The proposal to expel Castillo under the argument of “moral incapacity”, eight months into a five-year term, was supported by 55 votes, far from the necessary 87, in a new defeat for the opposition after a first trial in December.
After a debate of just over five hours, some 54 legislators rejected the impeachment and 19 abstained from voting in the political trial against the president of Peru, a rural teacher and the son of poor peasants who took office in July last year after winning a tight runoff to the right Keiko Fujimori.
“I salute that good sense, responsibility and democracy prevailed,” Pedro Castillo said on Twitter after the vote. “I recognize the parliamentarians who voted against the vacancy, and I respect the decision of those who did. I call everyone to close this page and work together for the great challenges of the country“added the president.
This result was expected, which gives a new breath to the president, whose popularity has fallen amid political uncertainty due to allegations of corruption in his environment and social conflicts that have affected the mining sector in Peru, the world’s second largest copper producer.
Earlier, Castillo went to the fragmented Congress and rejected the opposition’s arguments for his impeachment; and he claimed that the accusations against him were based on media reports without any “corroboration”.
The political trial against Pedro Castillo, who came to power with the Marxist Peru Libre party, had been approved in mid-March with 76 votes in the unicameral Congress.
During the debate in Congress, the polarization that Peru experienced during last year’s elections was staged with demonstrations for and against the impeachment. The police had to put up fences to avoid incidents between the two factions that, during the recount of the ballot votes in 2021, staged serious clashes.
The Inter-American Commission on Human Rights had expressed last week its concern about the “repeated” use of the figure of impeachment against the presidency of Peruwhich has been used six times since 2017, contributing to governance problems, the Reuters agency recalled.
Peru has had five presidents since 2016, including Castillo.

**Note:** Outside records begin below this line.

(* ===== verification/Normal.v ===== *)
(** * src/src/engine.rs: Unicode normalisation

    [MappedNfkc] normalises a text to NFKC while it is read, each character with
    the span of the source it comes from; [is_stream_safe_nfkc] tells when the text
    may be read as it stands.  Both are proved equal to the definition of NFKC:
    decompose, order canonically, compose, on the stream-safe text.  The tables of
    Unicode are parameters. *)
From stdpp Require Import sorting.
From S2P Require Import Prelude.
From S2P Require Import Errors.
From S2P Require Import Bytes.
From S2P Require Import Text.
From S2P Require Import Analysis.
Local Open Scope N_scope.

Definition MAX_NONSTARTERS : N := 30.
Definition COMBINING_GRAPHEME_JOINER : N := 0x34F.
(** The tables of the crate [unicode_normalization]. *)
Class Tables := {
  canonical_combining_class : N → N;
  decompose_compatible : N → list N;
  compose : N → N → option N;
  is_nfkc : bytes → bool }.

(** [slice::sort_by_key], which is stable *)
Section StableSort.
Context {A : Type} (key : A → N).
Fixpoint insert_key (x : A) (l : list A) : list A :=
  match l with [] => [x] | y :: k => if key x <=? key y then x :: l else y :: insert_key x k end.
Definition sort_by_key (l : list A) : list A := foldr insert_key [] l.
End StableSort.
(** [take_while(p).count()] *)
Fixpoint count_while {A} (p : A → bool) (l : list A) : N := match l with [] => 0 | x :: l => if p x then 1 + count_while p l else 0 end.

(** ** [MappedNfkc]; the buffer [decomposed] is local to a step. *)
Module MappedNfkc.
Record t := mk {
  source : list (N * N); decomposition_pending : list (N * MappedCharacter.t); nonstarter_count : N;
  composee : option MappedCharacter.t; composition_pending : list MappedCharacter.t; last_combining_class : option N;
  output : list MappedCharacter.t; output_offset : N; finished : bool }.
Definition new (source : bytes) : t := mk (char_indices source) [] 0 None [] None [] 0 false.
Definition with_source (self : t) (source : list (N * N)) : t :=
  mk source self.(decomposition_pending) self.(nonstarter_count) self.(composee) self.(composition_pending) self.(last_combining_class) self.(output) self.(output_offset) self.(finished).
Definition with_pending (self : t) (pending : list (N * MappedCharacter.t)) : t :=
  mk self.(source) pending self.(nonstarter_count) self.(composee) self.(composition_pending) self.(last_combining_class) self.(output) self.(output_offset) self.(finished).
Definition with_nonstarters (self : t) (count : N) : t :=
  mk self.(source) self.(decomposition_pending) count self.(composee) self.(composition_pending) self.(last_combining_class) self.(output) self.(output_offset) self.(finished).
Definition with_composition (self : t) (composee : option MappedCharacter.t) (pending : list MappedCharacter.t) (last : option N) (output : list MappedCharacter.t) : t :=
  mk self.(source) self.(decomposition_pending) self.(nonstarter_count) composee pending last output self.(output_offset) self.(finished).
Definition with_output (self : t) (output : list MappedCharacter.t) (offset : N) (finished : bool) : t :=
  mk self.(source) self.(decomposition_pending) self.(nonstarter_count) self.(composee) self.(composition_pending) self.(last_combining_class) output offset finished.
End MappedNfkc.
Module MappedCharacters.
Inductive t := Original (characters : list (N * N)) | Normalized (characters : MappedNfkc.t).
End MappedCharacters.
Import MappedNfkc (composee, composition_pending, last_combining_class, decomposition_pending, nonstarter_count, output, output_offset, finished, with_composition, with_pending, with_nonstarters, with_output, with_source).
(* ===== verification/Deadline.v ===== *)
(** * src/src/engine.rs: deadlines

    [check_deadline] reads the clock.  Time only advances, so what a run sees of
    it is how many more checks pass before the deadline: a number, or [None] for
    a request without deadline.  Computations that check it pass that number
    along. *)
From S2P Require Import Prelude.
From S2P Require Import Errors.
Local Open Scope N_scope.

Definition Clock := option N.
Definition timeout : FulltextError := FulltextError_new "E_TIMEOUT" SEARCH_TIMEOUT_MESSAGE.
Definition check_deadline : M Clock () := λ s,
  match s with
  | None => Ok ((), None)
  | Some n => if n =? 0 then Err timeout else Ok ((), Some (n - 1))
  end.

(** ** What a computation under a deadline does

    [Timed m Q E]: without a deadline [m] returns a value in [Q] or fails with
    an error in [E]; with one it may also time out, and nothing else changes.  A
    deadline stays one. *)
Definition Timed {A} (m : M Clock A) (Q : A → Prop) (E : FulltextError → Prop) : Prop :=
  ∀ s, match m s with
    | Ok (a, s') => Q a ∧ (s = None ↔ s' = None)
    | Err e => E e ∨ e = timeout ∧ s ≠ None
    | Panic | Fuel => False
    end.
Section Rules.
Context {A B : Type}.
Implicit Types Q : A → Prop.
Lemma Timed_ret Q E a : Q a → Timed (mret a) Q E.
Proof. intros H s. cbn. auto. Qed.
Lemma Timed_weaken (m : M Clock A) Q Q' (E E' : FulltextError → Prop) :
  Timed m Q E → (∀ a, Q a → Q' a) → (∀ e, E e → E' e) → Timed m Q' E'.
Proof. intros H HQ HE s. specialize (H s). destruct (m s) as [[a s']|e| |]; naive_solver. Qed.
Lemma Timed_bind (m : M Clock A) (f : A → M Clock B) Q (R : B → Prop) E :
  Timed m Q E → (∀ a, Q a → Timed (f a) R E) → Timed (mbind f m) R E.
Proof.
  intros Hm Hf s. cbv [mbind M_bind]. specialize (Hm s). destruct (m s) as [[a s']|e| |]; [|done..].
  destruct Hm as [HQ Hs]. specialize (Hf a HQ s'). destruct (f a s') as [[b s'']|e| |]; [|destruct Hf as [|[-> Hn]]|done|done].
  - destruct Hf as [HR Hs']. split; [done|]. by rewrite Hs.
  - auto.
  - right. split; [done|]. by rewrite Hs.
Qed.
Lemma Timed_lift (r : outcome A) Q E :
  match r with Ok a => Q a | Err e => E e | Panic | Fuel => False end → Timed (lift r) Q E.
Proof. intros H s. unfold lift. destruct r; [split; auto|left; auto|done|done]. Qed.
Lemma Timed_if (b : bool) (m k : M Clock A) Q E :
  (b = true → Timed m Q E) → (b = false → Timed k Q E) → Timed (if b then m else k) Q E.
Proof. destruct b; auto. Qed.
End Rules.
Lemma Timed_check E : Timed check_deadline (λ _, True) E.
Proof. intros [n|]; cbn; [|auto]. destruct (n =? 0); [right; auto|split; done]. Qed.
(** A loop that keeps a relation between the elements done and its state. *)
Lemma Timed_foldM {A S} (f : S → A → M Clock S) (P : list A → S → Prop) E l s :
  P [] s → (∀ done a todo s, l = done ++ a :: todo → P done s → Timed (f s a) (P (done ++ [a])) E) → Timed (foldM f s l) (P l) E.
Proof.
  intros Hs Hf. assert (∀ todo done s, l = done ++ todo → P done s → Timed (foldM f s todo) (P l) E) as Hloop; [|by apply (Hloop l [])].
  clear s Hs. induction todo as [|a todo IH]; intros done s El Hs; cbn [foldM].
  - apply Timed_ret. rewrite app_nil_r in El. by subst.
  - eapply Timed_bind; [by eapply Hf|]. intros s' Hs'. eapply IH; [|exact Hs']. by rewrite <- app_assoc.
Qed.
Lemma foldO_inv {A S} (f : S → A → outcome S) (P : list A → S → Prop) l s :
  P [] s → (∀ done a todo s, l = done ++ a :: todo → P done s → ∃ s', f s a = Ok s' ∧ P (done ++ [a]) s') →
  ∃ s', foldO f s l = Ok s' ∧ P l s'.
Proof.
  intros Hs Hf. assert (∀ todo done s, l = done ++ todo → P done s → ∃ s', foldO f s todo = Ok s' ∧ P l s') as Hloop; [|by apply (Hloop l [])].
  clear s Hs. induction todo as [|a todo IH]; intros done s El Hs; cbn [foldO].
  - exists s. rewrite app_nil_r in El. by subst.
  - destruct (Hf _ _ _ _ El Hs) as (s' & -> & Hs'). apply (IH (done ++ [a]) s'); [by rewrite <- app_assoc|done].
Qed.
(** The result of a run without a deadline. *)
Lemma Timed_none {A} (m : M Clock A) Q E : Timed m Q E → match m None with Ok (a, None) => Q a | Err e => E e | _ => False end.
Proof. intros H. specialize (H None). destruct (m None) as [[a s']|e| |]; [|naive_solver..]. destruct H as [HQ Hs]. by rewrite (proj1 Hs eq_refl). Qed.
(** A pure step that fails only with an invalid argument. *)
Definition invalid_argument (e : FulltextError) : Prop := code e = "E_INVALID_ARGUMENT"%string.
Lemma Timed_tame {A} (r : outcome A) (Q : A → Prop) : tame r → (∀ a, r = Ok a → Q a) → Timed (lift r) Q invalid_argument.
Proof. intros Ht HQ. apply Timed_lift. destruct r; auto. Qed.
Create HintDb timed.
#[export] Hint Resolve Timed_check Timed_ret : timed.
(* ===== verification/Tokens.v ===== *)
(** * src/src/engine.rs: matching a source value

    [source_tokens] and [trace_tokens]: the analyzed tokens of a value are
    scanned for the terms of a plan, each match adds a term to [found] and a span
    to [spans], and the scan stops early once it knows enough.  The theorems
    compare it with the list of all matches: stopping early changes neither the
    spans, nor whether they are complete, nor whether the record matches. *)
From stdpp Require Import sorting.
From S2P Require Import Prelude.
From S2P Require Import Errors.
From S2P Require Import Bytes.
From S2P Require Import Request.
From S2P Require Import Text.
From S2P Require Import Response.
From S2P Require Import Spans.
From S2P Require Import Analysis.
From S2P Require Import Membership.
From S2P Require Import Deadline.
From S2P Require Import Plan.
Local Open Scope N_scope.

Definition MAX_TRACE_TOKENS_PER_VALUE : N := 262144.
Module SourceToken.
Record t := mk { text : bytes; start : N; end_ : N; position : N }.
End SourceToken.
Module TraceSource.
Record t := mk {
  field : bytes; value_index : N; analyzed : list SourceToken.t; surface : list SourceToken.t;
  utf16 : option (list N); analyzed_truncated : bool; surface_truncated : bool }.
End TraceSource.

(** The stream of the analyzer is the list [stream] of its tokens. *)
Fixpoint source_tokens_loop (stream : list Token.t) (tokens : list SourceToken.t) : M Clock (list SourceToken.t * bool) :=
  match stream with
  | [] => mret (tokens, false)
  | token :: stream =>
      _ ← (if lenN tokens `mod` 256 =? 0 then check_deadline else mret ());
      if lenN tokens =? MAX_TRACE_TOKENS_PER_VALUE then mret (tokens, true) else
      source_tokens_loop stream
        (tokens ++ [SourceToken.mk token.(Token.text) token.(Token.offset_from) token.(Token.offset_to) token.(Token.position)])
  end.
Definition source_tokens (analyzer : bytes → list Token.t) (text : bytes) : M Clock (list SourceToken.t * bool) :=
  source_tokens_loop (analyzer text) [].

(** ** The local variables of [trace_tokens] *)
Module Traced.
Record t := mk { spans : list TraceSpan.t; seen_spans : gset TraceSpan.t; found : gset bytes; spans_truncated : bool }.
Definition empty : t := mk [] ∅ ∅ false.
(** [found.insert(term)] and [spans_truncated |= push_trace_span(..)] *)
Definition hit (max_spans : N) (s : t) (h : option TraceSpan.t * bytes) : t :=
  let '(spans, seen, full) := push_trace_span s.(spans) s.(seen_spans) h.1 max_spans in
  mk spans seen ({[h.2]} ∪ s.(found)) (s.(spans_truncated) || full).
End Traced.

Section Trace.
Context `{Unicode} `{Automata}.
Context (plan : TracePlan.t) (source : TraceSource.t) (max_spans : N).
Definition token_span (token : SourceToken.t) : option TraceSpan.t :=
  source_span source.(TraceSource.utf16) token.(SourceToken.start) token.(SourceToken.end_).
(** [if spans_truncated && plan.record_matches(&found) { break; }] *)
Definition enough (s : Traced.t) : bool := s.(Traced.spans_truncated) && TracePlan.record_matches plan s.(Traced.found).
(** The loops over tokens: [hit] decides what a token adds to [found]; the test
    that ends the loop follows every hit, or with [always] every token. *)
Fixpoint scan (hit : SourceToken.t → outcome (option bytes)) (always : bool) (index : N) (tokens : list SourceToken.t) (s : Traced.t)
  : M Clock Traced.t :=
  match tokens with
  | [] => mret s
  | token :: tokens =>
      _ ← (if index `mod` 256 =? 0 then check_deadline else mret ());
      term ← lift (hit token);
      let s := match term with Some term => Traced.hit max_spans s (token_span token, term) | None => s end in
      if (always || match term with Some _ => true | None => false end) && enough s then mret s
      else scan hit always (index + 1) tokens s
  end.
(** What holds of the values before they are kept. *)
Definition record_fine (record : TraceRecord.t) : Prop :=
  lenN record.(TraceRecord.id) <= MAX_RECORD_ID_BYTES ∧ Forall (λ f, Forall value_ok f.2) record.(TraceRecord.fields).
Hypothesis Htotal : automata_total.
Hypothesis Hplan : plan_ok plan.
Hypothesis Hquery : query_ok plan.
Hypothesis Hstream : stream_ok self.(Engine.index_analyzer).
Hypothesis Hcount : lenN records <= MAX_TRACE_RECORDS.
(** The spans of a value kept are spans of the value. *)
Lemma kept_genuine_match record pending k resp header remaining shared complete :
  Forall (genuine self plan (record_values selected_names record)) pending → rejected record = false → matched_ record = true →
  KeptInv resp header remaining shared complete pending k →
  match_genuine [record] (TraceRecordMatch.mk record.(TraceRecord.id) k.(Kept.values)).
Proof.
  intros Hg Hr Hm [_ _ _ _ _ _ Hk]. exists record. split; [by left|]. split; [done|]. split; [done|]. split; [done|].
  cbn [TraceRecordMatch.values]. rewrite Forall_forall in Hg. rewrite Forall_forall in Hk. apply Forall_forall. intros v Hv. destruct (Hk v Hv) as (Hn & p & Hp & Ef & Ei & Hs).
  destruct (Hg p Hp) as (_ & value & Hin & Hsub). split; [done|]. exists value. rewrite Ef, Ei. split; [done|]. by etrans.
Qed.
(** The values kept, when nothing was cut, are all of them. *)
Lemma kept_full record s k resp header remaining complete :
  RecordInv self plan (record_values selected_names record) s →
  KeptInv resp header remaining s.(RecordTrace.shared_exhausted) complete s.(RecordTrace.pending_values) k →
  (k.(Kept.shared_exhausted) = false → TraceRecordMatch.mk record.(TraceRecord.id) k.(Kept.values) = full_match record)
  ∧ (k.(Kept.complete) = true → s.(RecordTrace.shared_exhausted) = false →
       TraceRecordMatch.mk record.(TraceRecord.id) k.(Kept.values) = full_match record).
Proof.
  intros [_ _ _ _ Hp _] [_ _ _ Hsh Ha Hc _]. unfold full_match. split.
  - intros E. by rewrite (Ha E), (Hp (Hsh E)).
  - intros E Es. destruct (Hc E) as [_ ->]. by rewrite (Hp Es).
Qed.
(** A matched record whose values are kept fits in what is left of the response. *)
Lemma kept_record_fits consumed page record pending k remaining shared complete : PageInv consumed page → record_fine record →
  KeptInv page.(Page.response_bytes) (6 + lenN record.(TraceRecord.id)) remaining shared complete pending k →
  (recovery = false → k.(Kept.values) ≠ []) →
  TraceProgress.defer page.(Page.progress) (k.(Kept.shared_exhausted)
    || (saturating_sub MAX_SEARCH_RESPONSE_BYTES page.(Page.response_bytes) <? 6 + lenN record.(TraceRecord.id) + k.(Kept.record_bytes))) = false →
  page.(Page.response_bytes) + (6 + lenN record.(TraceRecord.id) + k.(Kept.record_bytes)) <= MAX_SEARCH_RESPONSE_BYTES.
Proof.
  intros Hinv [Hid _] Hk Hv Hd. destruct Hk as [_ Hb [Hf|Hf] _ _ _ _]; [|lia].
  rewrite Hf in Hb. unfold values_size in Hb. cbn in Hb. destruct recovery eqn:Er; [|by destruct Hv].
  unfold TraceProgress.defer in Hd. rewrite (page_recovery _ _ Hinv), Er in Hd. cbn [andb] in Hd.
  pose proof (page_fits _ _ Hinv) as Hpf. apply andb_false_iff in Hd as [[_ Hd%N.ltb_ge]%orb_false_iff|Hd%negb_false_iff%bool_decide_eq_true].
  - unfold saturating_sub in Hd. lia.
  - destruct (page_nothing_reported _ _ Hinv Er Hd) as [_ En]. pose proof (page_bytes _ _ Hinv) as Epb. rewrite En, Er in Epb. cbn in Epb.
    assert (5 + MAX_TRACE_RECORDS + 6 + MAX_RECORD_ID_BYTES <= MAX_SEARCH_RESPONSE_BYTES) as Hmax by by vm_compute. lia.
Qed.
(** One round: the record is consumed, or the page ends before it. *)
Definition Stepped (consumed : list TraceRecord.t) (record : TraceRecord.t) (r : Page.t * bool) : Prop :=
  PageInv (consumed ++ [record]) r.1 ∧ (recovery = false → r.2 = true)
  ∨ r.2 = false ∧ recovery = true ∧ consumed ≠ [] ∧ PageInv consumed r.1 ∧ r.1.(Page.complete) = false.
(** Without recovery, a record passed over leaves the progress alone. *)
Lemma page_pass_over consumed page record complete remaining : PageInv consumed page → recovery = false →
  remaining <= page.(Page.remaining_spans) → (complete = true → page.(Page.complete) = true ∧ reported record = None) →
  Stepped consumed record
    (Page.mk complete remaining page.(Page.response_bytes) page.(Page.progress) page.(Page.matched_records), true).
Proof.
  intros Hinv Er Hrem Hc. left. split; [|done]. cbn [fst].
  assert (page.(Page.progress) = TraceProgress.consume page.(Page.progress) (TraceRecordState.mk None false false)) as ->.
  { unfold TraceProgress.consume. by rewrite (page_recovery _ _ Hinv), Er. }
  rewrite <- (app_nil_r (Page.matched_records page)). apply (page_inv_step _ _ _ _ _ _ _ []); cbn; try done.
  - lia.
  - lia.
  - by apply page_fits in Hinv.
  - by rewrite Er.
  - intros E. destruct (Hc E) as [? ->]. done.
  - apply sublist_nil_l.
Qed.
(** Nothing is reported of a record whose state is known. *)
Lemma page_unreported consumed page record complete state : PageInv consumed page → 
  state_right page.(Page.matched_records) record state → (complete = true → page.(Page.complete) = true) → reported record = None →
  PageInv (consumed ++ [record]) (Page.mk complete page.(Page.remaining_spans) page.(Page.response_bytes)
    (TraceProgress.consume page.(Page.progress) state) page.(Page.matched_records)).
Proof.
  intros Hinv Hs Hc Hn. rewrite <- (app_nil_r (Page.matched_records page)). apply (page_inv_step _ _ _ _ _ _ _ []); cbn; try done.
  - lia.
  - lia.
  - by apply page_fits in Hinv.
  - by rewrite app_nil_r.
  - rewrite Hn. auto.
  - apply sublist_nil_l.
Qed.
(** A matched record is reported with the values kept. *)
Lemma page_reported consumed page record s k complete : PageInv consumed page → record_fine record →
  RecordInv self plan (record_values selected_names record) s → rejected record = false → matched_ record = true →
  (complete = true → page.(Page.complete) = true ∧ s.(RecordTrace.record_truncated) = false) →
  KeptInv page.(Page.response_bytes) (6 + lenN record.(TraceRecord.id)) page.(Page.remaining_spans) s.(RecordTrace.shared_exhausted) complete
    s.(RecordTrace.pending_values) k →
  (recovery = false → k.(Kept.values) ≠ []) →
  let shared := k.(Kept.shared_exhausted)
    || (saturating_sub MAX_SEARCH_RESPONSE_BYTES page.(Page.response_bytes) <? 6 + lenN record.(TraceRecord.id) + k.(Kept.record_bytes)) in
  TraceProgress.defer page.(Page.progress) shared = false →
  Stepped consumed record (consume_record
    (Page.mk k.(Kept.complete) k.(Kept.remaining_spans)
      (saturating_add page.(Page.response_bytes) (6 + lenN record.(TraceRecord.id) + k.(Kept.record_bytes))) page.(Page.progress)
      (page.(Page.matched_records) ++ [TraceRecordMatch.mk record.(TraceRecord.id) k.(Kept.values)]))
    recovery true s.(RecordTrace.record_analysis_truncated) shared).
Proof.
  intros Hinv Hfine Hs Hr Hm Hc Hk Hv shared Hd. left. split; [|cbn; by intros ->].
  pose proof (kept_record_fits _ _ _ _ _ _ _ _ Hinv Hfine Hk Hv Hd) as Hfit. destruct (kept_full _ _ _ _ _ _ _ Hs Hk) as [Hfull Hfullc].
  pose proof (inv_analysis _ _ _ _ Hs) as Ea. pose proof (inv_truncated _ _ _ _ Hs) as Et. pose proof max_response_small as Hmax.
  unfold consume_record. cbn [fst Page.complete Page.remaining_spans Page.response_bytes Page.progress Page.matched_records].
  apply page_inv_step; [done| | | | | | |].
  - rewrite sum_singleton. unfold record_spans. cbn [TraceRecordMatch.values]. rewrite <- (kept_spans _ _ _ _ _ _ _ Hk). lia.
  - rewrite sum_singleton. unfold record_size, saturating_add. cbn [TraceRecordMatch.id TraceRecordMatch.values].
    rewrite <- (kept_bytes _ _ _ _ _ _ _ Hk). lia.
  - unfold saturating_add. lia.
  - intros _. unfold state_right. rewrite Hr, Hm. cbn [TraceRecordState.membership TraceRecordState.analysis_complete TraceRecordState.spans_complete].
    split; [done|]. rewrite Ea. split; [done|]. intros [E1%negb_true_iff E2%negb_true_iff]%andb_true_iff. split; [done|]. intros _.
    apply orb_false_iff in E2 as [E2 _]. rewrite (Hfull E2). apply elem_of_app. right. by left.
  - intros E. destruct (kept_complete _ _ _ _ _ _ _ Hk E) as [Ec Ev]. destruct (Hc Ec) as [Ep Ert]. split; [done|].
    rewrite Et in Ert. apply orb_false_iff in Ert as [Es _]. rewrite (Hfullc E Es). unfold reported. rewrite Hr, Hm. cbn [negb].
    destruct recovery; [done|]. cbn [negb andb]. rewrite bool_decide_eq_false_2; [done|]. rewrite <- (Hfullc E Es). by apply Hv.
  - apply Forall_singleton. eapply kept_genuine_match; [apply (inv_genuine _ _ _ _ Hs)|done|done|exact Hk].
  - done.
Qed.
Lemma page_record_spec consumed page record : PageInv consumed page → record_fine record →
  Timed (page_record self plan selected_names candidates recovery page record) (Stepped consumed record) (unknown_field self).
Proof.
  intros Hinv Hfine. unfold page_record. eapply Timed_bind; [apply Timed_check|]. intros _ _. fold (rejected record).
  apply Timed_if; intros Er.
  { apply Timed_ret. left. split; [|done]. apply page_unreported; [done| |done|]; unfold state_right, reported; by rewrite Er. }
  eapply Timed_bind; [apply record_pass_spec; [done..|apply Hfine]|]. intros s Hs. cbv zeta.
  rewrite (record_inv_matched _ _ _ _ _ Hs). pose proof (inv_analysis _ _ _ _ Hs) as Ea. pose proof (inv_truncated _ _ _ _ Hs) as Et.
  destruct (matched_ record) eqn:Em; cbn [negb].
  2:{ apply Timed_ret. left. split; [|intros; cbn; by rewrite andb_false_r]. unfold consume_record, with_complete. cbn [fst
        Page.complete Page.remaining_spans Page.response_bytes Page.progress Page.matched_records].
      apply page_unreported; [done| | |].
      - unfold state_right. rewrite Er, Em, Ea. split; [done|]. split; [done|]. by intros [E%negb_true_iff _]%andb_true_iff.
      - by intros [? _]%andb_true_iff.
      - unfold reported. by rewrite Er, Em. }
  unfold with_complete. cbn [Page.complete Page.remaining_spans Page.response_bytes Page.progress Page.matched_records].
  set (complete := _ && negb (RecordTrace.record_truncated s)).
  assert (complete = true → Page.complete page = true ∧ RecordTrace.record_truncated s = false) as Hc.
  { unfold complete. rewrite !andb_true_iff, !negb_true_iff. tauto. }
  assert (RecordTrace.record_truncated s = false → RecordTrace.pending_values s = omap (full_value self plan) (record_values selected_names record)) as Hp.
  { rewrite Et. intros [Hn _]%orb_false_iff. by apply (inv_pending _ _ _ _ Hs). }
  assert (∀ vs, recovery = false → (complete = true → vs = value_match <$> RecordTrace.pending_values s) → vs = [] →
    complete = true → Page.complete page = true ∧ reported record = None) as Hskip.
  { intros vs Enr Hvs Evs Ec. destruct (Hc Ec) as [? Ert]. split; [done|]. unfold reported. rewrite Er, Em, Enr. cbn [negb andb].
    rewrite bool_decide_eq_true_2; [done|]. unfold full_match. cbn. by rewrite <- (Hp Ert), <- Hvs. }
  apply Timed_if; [intros [Enr%negb_true_iff Epn%bool_decide_eq_true]%andb_true_iff|intros _].
  { apply Timed_ret. apply page_pass_over; [done|done|lia|]. apply (Hskip []); [done| |done]. by rewrite Epn. }
  assert (saturating_add 6 (lenN (TraceRecord.id record)) = 6 + lenN (TraceRecord.id record)) as ->.
  { destruct Hfine as [Hid _]. unfold saturating_add. assert (6 + MAX_RECORD_ID_BYTES < USIZE_MAX) by by vm_compute. lia. }
  destruct (keep_all_spec (Page.response_bytes page) (6 + lenN (TraceRecord.id record)) (Page.remaining_spans page)
    (RecordTrace.shared_exhausted s) complete (RecordTrace.pending_values s)) as (k & Ek & Hk).
  { eapply Forall_impl; [apply (inv_genuine _ _ _ _ Hs)|]. by intros p [? _]. }
  eapply Timed_bind; [apply (Timed_lift _ (λ r, r = k)); by rewrite Ek|]. intros ? ->.
  assert (Kept.complete k = true → complete = true ∧ Kept.values k = value_match <$> RecordTrace.pending_values s) as Hkc by apply Hk.
  pose proof (kept_spans _ _ _ _ _ _ _ Hk) as Hks.
  apply Timed_if; [intros [Enr%negb_true_iff Evn%bool_decide_eq_true]%andb_true_iff|intros Ev].
  { apply Timed_ret. apply page_pass_over; [done|done|lia|]. intros Ec. destruct (Hkc Ec) as [Ec' Evs]. by apply (Hskip (Kept.values k)). }
  assert (recovery = false → Kept.values k ≠ []) as Hv.
  { intros Enr E. rewrite Enr, E in Ev. by rewrite bool_decide_eq_true_2 in Ev. }
  apply Timed_if; intros Ed; apply Timed_ret; cbn [Page.progress Page.response_bytes Page.complete
    Page.remaining_spans Page.matched_records] in *.
  - right. unfold TraceProgress.defer in Ed. rewrite (page_recovery _ _ Hinv), !andb_true_iff in Ed. destruct Ed as [[Enr _] Es].
    split; [done|]. split; [done|]. split; [|split; [|done]].
    + intros ->. pose proof (page_states _ _ Hinv) as Hst. rewrite Enr in Hst. apply Forall2_nil_inv_l in Hst. by rewrite Hst in Es.
    + destruct Hinv as [Hsp Hb Hf Hr Hst He Hg Ho]. split; try done. cbn [fst Page.remaining_spans Page.matched_records]. lia.
  - by apply page_reported with complete.
Qed.
(** The whole loop: a first part of the records is consumed, all of them without
    recovery, and at least one if there is one. *)
Definition PageDone (page : Page.t) : Prop := ∃ consumed rest, records = consumed ++ rest ∧ PageInv consumed page
  ∧ (recovery = false → rest = []) ∧ (records ≠ [] → consumed ≠ []).
Lemma page_loop_spec : Forall record_fine records →
  Timed (page_loop (page_record self plan selected_names candidates recovery)
    (Page.mk true MAX_TRACE_SPANS (3 + (if recovery then 2 + lenN records else 0)) (TraceProgress.new recovery) []) records)
    PageDone (unknown_field self).
Proof.
  intros Hfine. assert (∀ todo consumed page, records = consumed ++ todo → PageInv consumed page →
    Timed (page_loop (page_record self plan selected_names candidates recovery) page todo) PageDone (unknown_field self)) as Hloop;
    [|by apply (Hloop records []), page_inv_start].
  induction todo as [|record todo IH]; intros consumed page El Hinv; cbn [page_loop].
  - apply Timed_ret. exists consumed, []. rewrite app_nil_r in *. by subst.
  - eapply Timed_bind; [apply page_record_spec; [exact Hinv|]|].
    { rewrite Forall_forall in Hfine. apply Hfine. rewrite El. apply elem_of_app. right. by left. }
    intros [page' more] [[Hinv' Hmore]|(Em & Enr & Hne & Hinv' & _)].
    + apply Timed_if; intros E.
      * apply (IH (consumed ++ [record])); [by rewrite <- app_assoc|done].
      * apply Timed_ret. exists (consumed ++ [record]), todo. split; [by rewrite <- app_assoc|]. split; [done|]. split.
        -- intros Enr. specialize (Hmore Enr). cbn in Hmore. congruence.
        -- intros _ ?%app_nil. naive_solver.
    + cbn in Em. subst more. apply Timed_ret. exists consumed, (record :: todo). split; [done|]. split; [done|]. split; [congruence|done].
Qed.
End Page.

In 2018, Peter Paul Kuczynski resigned before a vote that he had lost due to his participation in the corrupt plot of Odebrecht, while Martin Vizcarra he was dismissed in 2020 in a session in parliament.
It was precisely during Kuczynski’s first impeachment attempt that former President Alberto Fujimori received a humanitarian pardon for the sentence he is serving for crimes against humanity, at the end of 2017. At that time, the pardon granted to the right-wing leader was seen as the price that the then president paid to stop his impeachment in a Congress dominated by Fujimorism.
The same day that Pedro Castillo was unharmed in the second attempt to remove him from power, the Constitutional Court, the country’s highest court, ordered the immediate release of Fujimoriwho returned to prison in 2018 by decision of the Supreme Court, after a warning from the Inter-American Court of Human Rights that had requested that his release be reviewed.
The resolution, approved by a majority, restores the humanitarian pardon by giving rise to a habeas corpus filed in 2020 by Gregorio Parco, a lawyer who is not part of the former president’s legal defense group, but who is affiliated with Keiko Fujimori’s Fuerza Popular party. .
Earlier Monday, the Peruvian prosecutor’s office raided the homes of former officials and relatives of President Pedro Castillo, investigated for alleged corruption in the government environment.
The media, pointed out by Castillo as being responsible for spreading false news that Congress used as an argument in his impeachment trial, showed images of police officers entering the properties of those under investigation, in Lima. According to a judicial source, the court order included the arrest of former Secretary of the Government Palace Bruno Pacheco and two nephews of the president.
Support for Pedro Castillo has fallen rapidly due to the scandals and his lack of experience in government (he has four cabinets of ministers). The IEP and CPI firms said that 51% and 53.6%, respectively, agree with the dismissal of the president.
But the image that Peruvians have of their Congress is even worse: more than 76% reject the work of that power.